The browns in here all push out, like fat men’s tongues, over the edge and lay on the lip. Brown broadloom badly laid over boards and rising at the walls. Big meaty throws piled on the brown arms of a couch lying – half-hiding, really – against the sandy wall. Tom enters in from the cold, he is almost taller than the room so has to be seen from below. He presses a beetle of a cell phone into his fat chest pocket. Then he rubs his white chin with the back of his red oyster hand. A tear lands in a ladybug he imagines crawling between his knuckles. He looks for a second at the tear. It runs a crease and disappears. Big man’s tears. Big man crying. Tom holds his chin as he cries. He pushes back on his teeth whenever emotion bucks them forward. He puts out his other hand to feel where he’ll sit if he has to. A car door. Tom breathes with his mouth wide open, then holds the air in.
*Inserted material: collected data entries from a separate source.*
(* ===== verification/Sorting.v ===== *)
(** * Sorting: the order of cells and the sorts pandas applies

    [groupby] returns its groups in the order of their sorted keys and
    [value_counts] its labels by falling count.  This file holds what both
    need:

    - [isort], a stable insertion sort by a decidable relation, with the
      lemmas that make it a sort (permutation, sortedness, uniqueness of the
      result for an order, stability);
    - [string_le], the order Python puts on [str] (code points, which on
      the UTF-8 bytes of a Rocq string is the byte-wise lexicographic
      order), and [cell_le], the order of cells: numbers by value,
      timestamps by time, text by [string_le], numbers and timestamps
      before text and the missing value last, which is how pandas' sort of
      a mixed object array arranges them;
    - [sort_values], the sort of the distinct keys of a [groupby]: pandas
      compares numbers with timestamps to sort them and raises [TypeError]
      there, so the order [cell_le] gives those two kinds is never
      observed;
    - [count_occ_cell], the number of cells of a column equal to a value. *)

From stdpp Require Import sorting.
From S2P Require Import Prelude Cell.

#[local] Set Warnings "-clear-no-such-hyp".

(** ** Insertion sort *)

Section isort.
Context {A : Type} (R : relation A) `{!RelDecision R}.
Implicit Types (x y : A) (l : list A).

Fixpoint insert_sorted (x : A) (l : list A) : list A :=
  match l with
  | [] => [x]
  | y :: l' => if decide (R x y) then x :: l else y :: insert_sorted x l'
  end.

Definition isort (l : list A) : list A := foldr insert_sorted [] l.

Lemma insert_sorted_Permutation x l : insert_sorted x l ≡ₚ x :: l.
Proof.
  induction l as [|y l IH]; cbn; [done|]. case_decide; [done|].
  by rewrite IH, Permutation_swap.
Qed.

Lemma isort_Permutation l : isort l ≡ₚ l.
Proof.
  induction l as [|x l IH]; cbn; [done|].
  by rewrite insert_sorted_Permutation, IH.
Qed.

Lemma elem_of_isort x l : x ∈ isort l ↔ x ∈ l.
Proof. by rewrite isort_Permutation. Qed.

Lemma isort_length l : length (isort l) = length l.
Proof. by rewrite isort_Permutation. Qed.

Lemma isort_NoDup l : NoDup (isort l) ↔ NoDup l.
Proof. by rewrite isort_Permutation. Qed.

Lemma Forall_isort (P : A → Prop) l : Forall P (isort l) ↔ Forall P l.
Proof. by rewrite isort_Permutation. Qed.

Lemma isort_nil_inv l : isort l = [] → l = [].
Proof.
  intros H. apply Permutation_nil_r. by rewrite <-H, isort_Permutation.
Qed.

Lemma insert_sorted_Sorted `{!Total R} x l :
  Sorted R l → Sorted R (insert_sorted x l).
Proof.
  induction 1 as [|y l Hl IH Hy]; cbn; [by repeat constructor|].
  case_decide as Hxy; [by repeat constructor|].
  constructor; [done|]. destruct (total R x y) as [?|Hyx]; [done|].
  destruct Hy as [|z l' Hz]; cbn; [by constructor|].
  case_decide; by constructor.
Qed.

Lemma isort_Sorted `{!Total R} l : Sorted R (isort l).
Proof.
  induction l; cbn; [constructor | by apply insert_sorted_Sorted].
Qed.

Lemma isort_StronglySorted `{!Transitive R, !Total R} l :
  StronglySorted R (isort l).
Proof. apply Sorted_StronglySorted, isort_Sorted; apply _. Qed.

(** A sort by an order has one result: any sorted permutation of the
    input. *)
Lemma isort_unique `{!Transitive R, !Total R, !AntiSymm (=) R} l l' :
  StronglySorted R l' → l' ≡ₚ l → isort l = l'.
Proof.
  intros Hs Hp. apply (StronglySorted_unique R); [apply isort_StronglySorted|done|].
  by rewrite isort_Permutation.
Qed.

Lemma insert_sorted_hd x l : Forall (R x) l → insert_sorted x l = x :: l.
Proof. destruct 1; cbn; [done|]. by rewrite decide_True. Qed.

Lemma isort_sorted_id l : StronglySorted R l → isort l = l.
Proof.
  induction 1 as [|x l Hl IH Hx]; [done|].
  change (isort (x :: l)) with (insert_sorted x (isort l)).
  by rewrite IH, insert_sorted_hd.
Qed.

(** Stability: a sort does not reorder the elements a predicate selects
    when those are pairwise in relation both ways (the ties). *)
Lemma insert_sorted_filter (P : A → Prop) `{!∀ x, Decision (P x)} x l :
  (∀ y, y ∈ l → P x → P y → R x y) →
  filter P (insert_sorted x l) = filter P (x :: l).
Proof.
  induction l as [|y l IH]; intros Hties; cbn; [done|].
  case_decide as Hxy; [done|].
  rewrite !filter_cons, IH by (intros; apply Hties; [by right|done..]).
  rewrite filter_cons. destruct (decide (P x)), (decide (P y)); try done.
  destruct Hxy. apply Hties; [by left|done..].
Qed.

Lemma isort_stable (P : A → Prop) `{!∀ x, Decision (P x)} l :
  (∀ x y, P x → P y → R x y) → filter P (isort l) = filter P l.
Proof.
  intros Hties. induction l as [|x l IH]; [done|].
  change (isort (x :: l)) with (insert_sorted x (isort l)).
  rewrite insert_sorted_filter by auto. by rewrite !filter_cons, IH.
Qed.
End isort.

(** ** The order of strings *)

Definition string_le (s1 s2 : string) : Prop := String.leb s1 s2 = true.

#[export] Instance string_le_dec : RelDecision string_le.
Proof. intros s1 s2. unfold string_le. apply _. Defined.

Lemma ascii_compare_Lt_trans a b c :
  Ascii.compare a b = Lt → Ascii.compare b c = Lt → Ascii.compare a c = Lt.
Proof. unfold Ascii.compare. rewrite !N.compare_lt_iff. lia. Qed.

Lemma ascii_compare_refl a : Ascii.compare a a = Eq.
Proof. apply N.compare_refl. Qed.

Lemma string_compare_refl s : String.compare s s = Eq.
Proof. induction s; cbn; [done|]. by rewrite ascii_compare_refl. Qed.

Lemma string_compare_Lt_trans s1 s2 s3 :
  String.compare s1 s2 = Lt → String.compare s2 s3 = Lt →
  String.compare s1 s3 = Lt.
Proof.
  revert s2 s3. induction s1 as [|a s1 IH]; intros [|b s2] [|c s3]; cbn; try done.
  destruct (Ascii.compare a b) eqn:Eab; try done;
    destruct (Ascii.compare b c) eqn:Ebc; try done; intros H12 H23.
  - apply Ascii.compare_eq_iff in Eab as ->, Ebc as ->.
    rewrite ascii_compare_refl. eauto.
  - apply Ascii.compare_eq_iff in Eab as ->. by rewrite Ebc.
  - apply Ascii.compare_eq_iff in Ebc as <-. by rewrite Eab.
  - by rewrite (ascii_compare_Lt_trans a b c).
Qed.

#[export] Instance string_le_refl : Reflexive string_le.
Proof. intros s. unfold string_le, String.leb. by rewrite string_compare_refl. Qed.

#[export] Instance string_le_trans : Transitive string_le.
Proof.
  intros s1 s2 s3. unfold string_le, String.leb.
  destruct (String.compare s1 s2) eqn:E12; try done;
    destruct (String.compare s2 s3) eqn:E23; try done; intros _ _.
  - apply String.compare_eq_iff in E12 as ->. by rewrite E23.
  - apply String.compare_eq_iff in E12 as ->. by rewrite E23.
  - apply String.compare_eq_iff in E23 as <-. by rewrite E12.
  - by rewrite (string_compare_Lt_trans s1 s2 s3).
Qed.

#[export] Instance string_le_total : Total string_le.
Proof. intros s1 s2. apply String.leb_total. Qed.

#[export] Instance string_le_antisym : AntiSymm (=) string_le.
Proof. intros s1 s2. apply String.leb_antisym. Qed.

(** ** The order of cells *)

(** The block a cell falls in when pandas sorts an object array. *)
Definition cell_rank (c : cell) : Z :=
  match c with Num _ => 0 | Date _ => 1 | Str _ => 2 | Null => 3 end.

Definition cell_le (a b : cell) : Prop :=
  match a, b with
  | Num x, Num y => (x ≤ y)%Z
  | Date x, Date y => (x ≤ y)%Z
  | Str x, Str y => string_le x y
  | _, _ => (cell_rank a ≤ cell_rank b)%Z
  end.

#[export] Instance cell_le_dec : RelDecision cell_le.
Proof. intros [] []; cbn; apply _. Defined.

#[export] Instance cell_le_refl : Reflexive cell_le.
Proof. intros []; cbn; done. Qed.

#[export] Instance cell_le_trans : Transitive cell_le.
Proof.
  intros [] [] []; cbn; try done; try lia. apply string_le_trans.
Qed.

#[export] Instance cell_le_total : Total cell_le.
Proof. intros [] []; cbn; try lia. apply string_le_total. Qed.

#[export] Instance cell_le_antisym : AntiSymm (=) cell_le.
Proof.
  intros [] []; cbn; try done; try lia.
  - intros. f_equal. lia.
  - intros. f_equal. by apply string_le_antisym.
  - intros. f_equal. lia.
Qed.

(** A list pandas can sort: it does not hold both a number and a
    timestamp. *)
Definition is_num (c : cell) : bool := match c with Num _ => true | _ => false end.
Definition is_date (c : cell) : bool := match c with Date _ => true | _ => false end.

Definition sortable (l : list cell) : bool :=
  negb (existsb is_num l && existsb is_date l).

(** The sorted keys, or the [TypeError] of comparing a number with a
    timestamp. *)
Definition sort_values (l : list cell) : res (list cell) :=
  if sortable l then Ok (isort cell_le l) else Raise TypeError.

(** The number of cells of [s] that are [v]. *)
Definition count_occ_cell (v : cell) (s : list cell) : nat :=
  length (filter (λ c, c = v) s).

Section sort_values.
Implicit Types (c v : cell) (l s : list cell).

Lemma sort_values_Ok l l' :
  sort_values l = Ok l' ↔ sortable l = true ∧ l' = isort cell_le l.
Proof. unfold sort_values. destruct (sortable l); naive_solver. Qed.

Lemma sort_values_Raise l e :
  sort_values l = Raise e ↔ sortable l = false ∧ e = TypeError.
Proof. unfold sort_values. destruct (sortable l); naive_solver. Qed.

Lemma sort_values_Permutation l l' : sort_values l = Ok l' → l' ≡ₚ l.
Proof. intros [_ ->]%sort_values_Ok. apply isort_Permutation. Qed.

Lemma sort_values_sorted l l' :
  sort_values l = Ok l' → StronglySorted cell_le l'.
Proof. intros [_ ->]%sort_values_Ok. apply isort_StronglySorted; apply _. Qed.

Lemma sortable_text l :
  Forall (λ c, is_num c = false) l → sortable l = true.
Proof.
  intros H. unfold sortable.
  replace (existsb is_num l) with false; [done|]. symmetry.
  induction H as [|c l Hc _ IH]; cbn; [done|]. by rewrite Hc.
Qed.

Lemma count_occ_cell_nil v : count_occ_cell v [] = 0.
Proof. done. Qed.

Lemma count_occ_cell_cons v c s :
  count_occ_cell v (c :: s)
  = (if decide (c = v) then 1 else 0) + count_occ_cell v s.
Proof. unfold count_occ_cell. rewrite filter_cons. by case_decide. Qed.

Lemma count_occ_cell_pos v s : 0 < count_occ_cell v s ↔ v ∈ s.
Proof.
  induction s as [|c s IH]; [rewrite elem_of_nil; cbn; lia|].
  rewrite count_occ_cell_cons, elem_of_cons. case_decide; naive_solver lia.
Qed.

Lemma count_occ_cell_mask v s :
  v ≠ Null → count_occ_cell v s = mask_count ((λ c, cell_eq c v) <$> s).
Proof.
  intros Hv. induction s as [|c s IH]; [done|].
  rewrite count_occ_cell_cons, fmap_cons, mask_count_cons, IH.
  destruct (cell_eq c v) eqn:E.
  - apply cell_eq_true in E as [-> _]. by rewrite decide_True.
  - apply cell_eq_false in E. rewrite decide_False; naive_solver.
Qed.
End sort_values.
As with most short stories, the pacing is relatively brisk and the character development is limited. I’m still not quite sure what he book is about, but I was left wanting more. More stories, more characters and more mayhem!

…out on the edge and experimental to the point of reader-confusion, but surprisingly alluring. When taking a reader to the cliff edge, then the writing must be as enticing as chocolate even if the story smells bad. I don’t get it and I didn’t enjoy it, but I couldn’t look away: This poetic, fast-flying nihilistic narrative of carnage is well done.” – Globe & Mail

Recommended for adventurous readers.